- [WORK TO BE COMPLETED]: Count the lines below in which "Hnil" appears, then give that number by itself.

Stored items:

····················

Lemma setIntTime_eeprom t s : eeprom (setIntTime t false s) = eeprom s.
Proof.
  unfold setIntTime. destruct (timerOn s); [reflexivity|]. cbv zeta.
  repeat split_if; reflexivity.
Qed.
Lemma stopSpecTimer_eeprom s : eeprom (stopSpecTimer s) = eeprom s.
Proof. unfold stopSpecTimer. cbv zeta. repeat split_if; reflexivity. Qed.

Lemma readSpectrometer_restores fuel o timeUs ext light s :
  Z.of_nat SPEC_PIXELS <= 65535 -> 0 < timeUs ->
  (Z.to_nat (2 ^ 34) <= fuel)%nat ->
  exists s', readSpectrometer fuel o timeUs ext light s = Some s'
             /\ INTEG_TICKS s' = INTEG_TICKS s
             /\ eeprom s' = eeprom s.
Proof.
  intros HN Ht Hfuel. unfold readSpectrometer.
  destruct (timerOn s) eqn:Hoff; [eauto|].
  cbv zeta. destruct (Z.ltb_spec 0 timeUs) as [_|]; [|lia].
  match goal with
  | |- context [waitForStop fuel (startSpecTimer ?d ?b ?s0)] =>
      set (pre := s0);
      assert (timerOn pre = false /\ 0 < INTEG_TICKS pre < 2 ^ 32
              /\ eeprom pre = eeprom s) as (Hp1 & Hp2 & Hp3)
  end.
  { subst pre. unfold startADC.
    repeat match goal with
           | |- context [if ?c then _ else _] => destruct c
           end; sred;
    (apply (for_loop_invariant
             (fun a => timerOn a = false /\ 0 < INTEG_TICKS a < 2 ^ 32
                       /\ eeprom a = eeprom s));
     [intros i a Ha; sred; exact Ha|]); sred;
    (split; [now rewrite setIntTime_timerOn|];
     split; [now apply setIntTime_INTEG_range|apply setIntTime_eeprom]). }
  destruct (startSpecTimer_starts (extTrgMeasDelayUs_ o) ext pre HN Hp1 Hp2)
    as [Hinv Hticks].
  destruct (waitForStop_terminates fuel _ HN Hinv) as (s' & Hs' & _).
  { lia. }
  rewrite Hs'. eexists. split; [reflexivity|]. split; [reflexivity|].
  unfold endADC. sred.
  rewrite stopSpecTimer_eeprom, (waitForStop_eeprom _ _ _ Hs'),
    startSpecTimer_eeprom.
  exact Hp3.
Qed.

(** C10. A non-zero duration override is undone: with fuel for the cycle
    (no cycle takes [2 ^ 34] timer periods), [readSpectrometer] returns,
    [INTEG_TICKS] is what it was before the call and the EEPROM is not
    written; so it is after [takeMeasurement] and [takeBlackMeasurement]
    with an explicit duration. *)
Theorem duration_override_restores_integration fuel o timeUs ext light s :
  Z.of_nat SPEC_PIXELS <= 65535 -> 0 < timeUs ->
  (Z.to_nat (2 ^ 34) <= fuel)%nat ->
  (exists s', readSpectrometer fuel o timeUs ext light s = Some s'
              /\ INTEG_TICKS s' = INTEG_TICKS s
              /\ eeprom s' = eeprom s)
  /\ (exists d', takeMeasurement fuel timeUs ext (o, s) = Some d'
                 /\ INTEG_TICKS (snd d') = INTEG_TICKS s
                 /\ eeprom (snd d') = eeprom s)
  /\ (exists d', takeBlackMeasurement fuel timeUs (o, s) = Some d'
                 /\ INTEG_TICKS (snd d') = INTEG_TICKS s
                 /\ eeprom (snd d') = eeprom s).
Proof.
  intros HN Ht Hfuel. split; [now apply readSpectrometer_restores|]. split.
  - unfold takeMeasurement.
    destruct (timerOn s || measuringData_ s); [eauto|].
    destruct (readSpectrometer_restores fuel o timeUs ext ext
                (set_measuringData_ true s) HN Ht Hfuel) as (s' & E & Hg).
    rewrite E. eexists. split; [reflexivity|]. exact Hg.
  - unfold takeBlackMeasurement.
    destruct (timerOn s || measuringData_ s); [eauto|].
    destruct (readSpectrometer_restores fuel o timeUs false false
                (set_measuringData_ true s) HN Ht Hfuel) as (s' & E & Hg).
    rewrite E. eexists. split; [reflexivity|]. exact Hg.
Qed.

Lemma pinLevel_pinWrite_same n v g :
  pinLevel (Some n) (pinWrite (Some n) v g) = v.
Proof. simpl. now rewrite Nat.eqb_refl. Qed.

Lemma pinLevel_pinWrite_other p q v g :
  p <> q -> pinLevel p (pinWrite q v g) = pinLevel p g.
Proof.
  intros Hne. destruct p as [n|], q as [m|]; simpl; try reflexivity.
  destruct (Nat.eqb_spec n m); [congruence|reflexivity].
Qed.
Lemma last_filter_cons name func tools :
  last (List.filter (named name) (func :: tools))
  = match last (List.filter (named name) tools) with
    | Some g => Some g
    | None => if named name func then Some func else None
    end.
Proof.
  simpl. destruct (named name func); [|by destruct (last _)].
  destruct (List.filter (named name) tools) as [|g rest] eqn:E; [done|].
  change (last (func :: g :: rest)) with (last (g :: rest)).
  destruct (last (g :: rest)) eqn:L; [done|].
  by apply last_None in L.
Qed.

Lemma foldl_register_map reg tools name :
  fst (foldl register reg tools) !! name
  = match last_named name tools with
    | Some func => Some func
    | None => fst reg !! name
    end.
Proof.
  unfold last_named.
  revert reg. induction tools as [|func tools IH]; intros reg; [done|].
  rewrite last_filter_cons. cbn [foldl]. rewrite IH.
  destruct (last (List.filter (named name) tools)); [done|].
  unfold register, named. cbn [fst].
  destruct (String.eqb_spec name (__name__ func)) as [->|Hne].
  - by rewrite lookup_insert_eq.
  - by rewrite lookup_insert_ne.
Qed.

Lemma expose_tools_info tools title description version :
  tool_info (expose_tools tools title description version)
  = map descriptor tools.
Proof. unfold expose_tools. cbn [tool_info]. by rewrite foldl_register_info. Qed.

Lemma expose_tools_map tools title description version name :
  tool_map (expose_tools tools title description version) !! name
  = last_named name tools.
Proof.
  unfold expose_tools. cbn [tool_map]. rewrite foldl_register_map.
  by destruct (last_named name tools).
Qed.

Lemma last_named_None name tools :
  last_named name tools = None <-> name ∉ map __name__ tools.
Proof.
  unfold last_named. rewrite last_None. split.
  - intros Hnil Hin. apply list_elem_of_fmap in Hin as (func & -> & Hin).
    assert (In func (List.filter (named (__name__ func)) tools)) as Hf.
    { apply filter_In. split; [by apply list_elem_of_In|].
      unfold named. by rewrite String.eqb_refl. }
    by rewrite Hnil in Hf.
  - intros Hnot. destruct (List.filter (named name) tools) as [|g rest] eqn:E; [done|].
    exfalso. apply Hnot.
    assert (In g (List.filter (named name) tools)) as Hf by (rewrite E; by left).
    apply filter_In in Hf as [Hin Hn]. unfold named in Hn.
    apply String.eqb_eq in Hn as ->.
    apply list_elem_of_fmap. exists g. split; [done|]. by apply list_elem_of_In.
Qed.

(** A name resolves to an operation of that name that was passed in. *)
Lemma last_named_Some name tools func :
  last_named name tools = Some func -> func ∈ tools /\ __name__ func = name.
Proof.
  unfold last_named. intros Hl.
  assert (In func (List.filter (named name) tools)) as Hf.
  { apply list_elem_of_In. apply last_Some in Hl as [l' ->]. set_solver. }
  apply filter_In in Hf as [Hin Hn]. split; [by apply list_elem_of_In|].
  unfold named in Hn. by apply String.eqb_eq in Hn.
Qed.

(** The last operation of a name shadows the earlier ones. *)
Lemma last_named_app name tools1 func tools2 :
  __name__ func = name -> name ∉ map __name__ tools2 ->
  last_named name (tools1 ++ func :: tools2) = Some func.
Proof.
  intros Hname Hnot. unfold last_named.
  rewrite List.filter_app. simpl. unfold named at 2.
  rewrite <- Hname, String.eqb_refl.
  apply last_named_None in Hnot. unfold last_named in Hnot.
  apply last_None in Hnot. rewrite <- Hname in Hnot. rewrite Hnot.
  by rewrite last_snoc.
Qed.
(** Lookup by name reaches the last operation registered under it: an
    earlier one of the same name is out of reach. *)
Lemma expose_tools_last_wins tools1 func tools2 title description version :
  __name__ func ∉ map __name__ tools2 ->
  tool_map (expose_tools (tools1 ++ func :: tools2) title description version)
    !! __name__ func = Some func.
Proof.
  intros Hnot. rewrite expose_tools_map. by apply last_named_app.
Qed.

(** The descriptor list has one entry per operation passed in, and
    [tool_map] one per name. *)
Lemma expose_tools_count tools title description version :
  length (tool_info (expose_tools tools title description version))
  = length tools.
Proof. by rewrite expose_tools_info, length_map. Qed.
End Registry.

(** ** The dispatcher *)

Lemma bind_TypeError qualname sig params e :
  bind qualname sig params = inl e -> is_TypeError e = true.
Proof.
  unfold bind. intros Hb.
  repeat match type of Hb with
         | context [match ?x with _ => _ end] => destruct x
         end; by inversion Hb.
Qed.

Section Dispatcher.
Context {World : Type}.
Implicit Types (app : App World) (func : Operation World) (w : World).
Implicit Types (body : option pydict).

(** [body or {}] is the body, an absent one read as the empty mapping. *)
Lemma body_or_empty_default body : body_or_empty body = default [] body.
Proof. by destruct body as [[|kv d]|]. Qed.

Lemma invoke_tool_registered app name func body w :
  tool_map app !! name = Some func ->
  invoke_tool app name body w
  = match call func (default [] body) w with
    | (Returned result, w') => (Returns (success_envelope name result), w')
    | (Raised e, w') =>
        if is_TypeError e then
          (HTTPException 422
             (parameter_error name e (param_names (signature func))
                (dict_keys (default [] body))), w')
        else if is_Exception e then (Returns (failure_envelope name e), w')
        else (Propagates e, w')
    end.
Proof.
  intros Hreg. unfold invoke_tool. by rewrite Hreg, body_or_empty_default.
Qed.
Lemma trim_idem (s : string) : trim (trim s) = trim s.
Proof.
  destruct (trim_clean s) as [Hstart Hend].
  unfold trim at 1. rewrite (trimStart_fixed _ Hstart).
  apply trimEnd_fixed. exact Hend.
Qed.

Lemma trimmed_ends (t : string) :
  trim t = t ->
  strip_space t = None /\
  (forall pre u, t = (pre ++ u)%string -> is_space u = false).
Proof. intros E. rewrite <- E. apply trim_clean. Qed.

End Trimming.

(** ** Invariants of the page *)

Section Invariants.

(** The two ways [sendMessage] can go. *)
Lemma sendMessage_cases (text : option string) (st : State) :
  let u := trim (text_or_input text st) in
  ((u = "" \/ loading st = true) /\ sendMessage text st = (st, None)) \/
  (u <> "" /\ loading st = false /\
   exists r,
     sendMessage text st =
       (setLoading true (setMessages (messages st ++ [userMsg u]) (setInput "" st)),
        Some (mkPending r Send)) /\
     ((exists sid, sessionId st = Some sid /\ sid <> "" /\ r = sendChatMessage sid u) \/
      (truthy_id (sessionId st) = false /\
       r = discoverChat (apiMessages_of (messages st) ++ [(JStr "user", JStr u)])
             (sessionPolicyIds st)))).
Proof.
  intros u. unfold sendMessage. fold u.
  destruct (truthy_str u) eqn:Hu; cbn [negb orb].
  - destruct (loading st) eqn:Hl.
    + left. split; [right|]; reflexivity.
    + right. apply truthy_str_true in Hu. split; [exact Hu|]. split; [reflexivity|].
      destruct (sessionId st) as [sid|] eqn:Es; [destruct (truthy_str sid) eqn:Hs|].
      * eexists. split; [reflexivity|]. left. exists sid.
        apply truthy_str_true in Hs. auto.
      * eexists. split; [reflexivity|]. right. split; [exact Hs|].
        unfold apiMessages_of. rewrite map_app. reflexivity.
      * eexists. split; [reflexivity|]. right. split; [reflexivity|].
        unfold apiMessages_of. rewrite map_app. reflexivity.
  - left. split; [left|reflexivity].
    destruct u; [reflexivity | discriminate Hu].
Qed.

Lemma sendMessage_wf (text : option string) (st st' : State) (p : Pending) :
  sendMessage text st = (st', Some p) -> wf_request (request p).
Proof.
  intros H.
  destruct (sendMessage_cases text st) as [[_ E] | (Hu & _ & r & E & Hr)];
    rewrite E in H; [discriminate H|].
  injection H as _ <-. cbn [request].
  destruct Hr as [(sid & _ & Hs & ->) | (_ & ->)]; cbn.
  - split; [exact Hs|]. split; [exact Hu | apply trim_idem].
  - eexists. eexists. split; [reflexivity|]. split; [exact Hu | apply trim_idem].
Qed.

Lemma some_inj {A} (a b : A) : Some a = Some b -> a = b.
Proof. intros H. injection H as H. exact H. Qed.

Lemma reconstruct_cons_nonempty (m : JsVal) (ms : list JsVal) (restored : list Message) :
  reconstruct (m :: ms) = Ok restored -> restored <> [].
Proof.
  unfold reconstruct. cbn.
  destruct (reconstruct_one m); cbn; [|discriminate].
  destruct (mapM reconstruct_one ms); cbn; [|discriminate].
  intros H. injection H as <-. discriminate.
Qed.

····················

- [EXERCISE RESPONSE]: 2